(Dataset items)
'''
Lemma keeps_call_error {A} e : keeps rt (finish_call_error (A := A) env rt e).
Proof. unfold finish_call_error. keeps. Qed.
#[local] Hint Resolve keeps_call_error : keeps.
Lemma keeps_tool_error {A} e : keeps rt (finish_tool_error (A := A) env rt e).
Proof. unfold finish_tool_error. keeps. Qed.
Lemma keeps_run_error {A} e : keeps rt (finish_run_error (A := A) env rt e).
Proof. unfold finish_run_error. keeps. Qed.
#[local] Hint Resolve keeps_tool_error keeps_run_error : keeps.

Lemma keeps_chunks d i n parts : keeps rt (consume_chunks env rt ra d i n parts).
Proof. revert parts. induction n as [|n IH]; intros parts; simpl; keeps; apply IH. Qed.
#[local] Hint Resolve keeps_chunks : keeps.
Lemma keeps_stream d i : keeps rt (_consume_answer_stream env rt ra d i).
Proof. unfold _consume_answer_stream. keeps. Qed.
Lemma keeps_execute call i d : keeps rt (_execute_tool env rt ra call i d).
Proof. unfold _execute_tool. keeps. Qed.
#[local] Hint Resolve keeps_stream keeps_execute : keeps.

Lemma keeps_tool_call i d call : keeps rt (run_tool_call env rt ra i d call).
Proof. unfold run_tool_call. keeps. Qed.
#[local] Hint Resolve keeps_tool_call : keeps.
Lemma keeps_tool_calls i d calls results reused : keeps rt (run_tool_calls env rt ra i d calls results reused).
Proof.
  revert results reused. induction calls as [|c calls IH]; intros results reused; simpl; keeps; apply IH.
Qed.
#[local] Hint Resolve keeps_tool_calls : keeps.

Lemma keeps_answer d i dec a : keeps rt (answer_branch env rt ra d i dec a).
Proof. unfold answer_branch. keeps. Qed.
Lemma keeps_tools d i dec : keeps rt (tools_branch env rt ra d i dec).
Proof. unfold tools_branch. keeps. Qed.
#[local] Hint Resolve keeps_answer keeps_tools : keeps.
Lemma keeps_after d i dec : keeps rt (after_decision env rt ra d i dec).
Proof. unfold after_decision. keeps. Qed.
#[local] Hint Resolve keeps_after : keeps.
Lemma keeps_step d : keeps rt (run_step env rt ra d).
Proof. unfold run_step. cbv zeta. keeps. Qed.
#[local] Hint Resolve keeps_step : keeps.
Lemma keeps_steps n d : keeps rt (run_steps env rt ra n d).
Proof. induction n; simpl; keeps. Qed.
#[local] Hint Resolve keeps_steps : keeps.
Lemma keeps_loop d : keeps rt (run_loop env rt ra d).
Proof. unfold run_loop, after_steps. keeps. Qed.
#[local] Hint Resolve keeps_loop : keeps.

Lemma run_recorded fresh w : mirror rt (run env rt ra fresh w).2.
Proof.
  unfold run, lift_result, run_body. set (s0 := mkRunS _ _ _ _ _ _).
  assert (H : mirror rt s0) by (unfold mirror; simpl; by destruct (rt_has_recorder rt)).
  revert H. generalize s0. intros s. revert s.
  match goal with |- forall s, _ -> mirror rt (?m s).2 => change (keeps rt m) end. keeps.
Qed.
End Run_keeps.

(** ** The snapshot of a run *)

Lemma RunStatus_of_value s : RunStatus_of (run_status_value s) = Some s.
Proof. by destruct s. Qed.
Lemma StopReason_of_value r : StopReason_of (stop_reason_value r) = Some r.
Proof. by destruct r. Qed.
'''
### WORK INSTRUCTIONS
From the records above, retype only the lines starting at the line that contains "#[local] Hint Resolve keeps_chunks : keeps." and ending at the line that contains "Proof. unfold tools_branch. keeps. Qed.", both included.

### RESPONSE TO THE TASK
#[local] Hint Resolve keeps_chunks : keeps.
Lemma keeps_stream d i : keeps rt (_consume_answer_stream env rt ra d i).
Proof. unfold _consume_answer_stream. keeps. Qed.
Lemma keeps_execute call i d : keeps rt (_execute_tool env rt ra call i d).
Proof. unfold _execute_tool. keeps. Qed.
#[local] Hint Resolve keeps_stream keeps_execute : keeps.

Lemma keeps_tool_call i d call : keeps rt (run_tool_call env rt ra i d call).
Proof. unfold run_tool_call. keeps. Qed.
#[local] Hint Resolve keeps_tool_call : keeps.
Lemma keeps_tool_calls i d calls results reused : keeps rt (run_tool_calls env rt ra i d calls results reused).
Proof.
  revert results reused. induction calls as [|c calls IH]; intros results reused; simpl; keeps; apply IH.
Qed.
#[local] Hint Resolve keeps_tool_calls : keeps.

Lemma keeps_answer d i dec a : keeps rt (answer_branch env rt ra d i dec a).
Proof. unfold answer_branch. keeps. Qed.
Lemma keeps_tools d i dec : keeps rt (tools_branch env rt ra d i dec).
Proof. unfold tools_branch. keeps. Qed.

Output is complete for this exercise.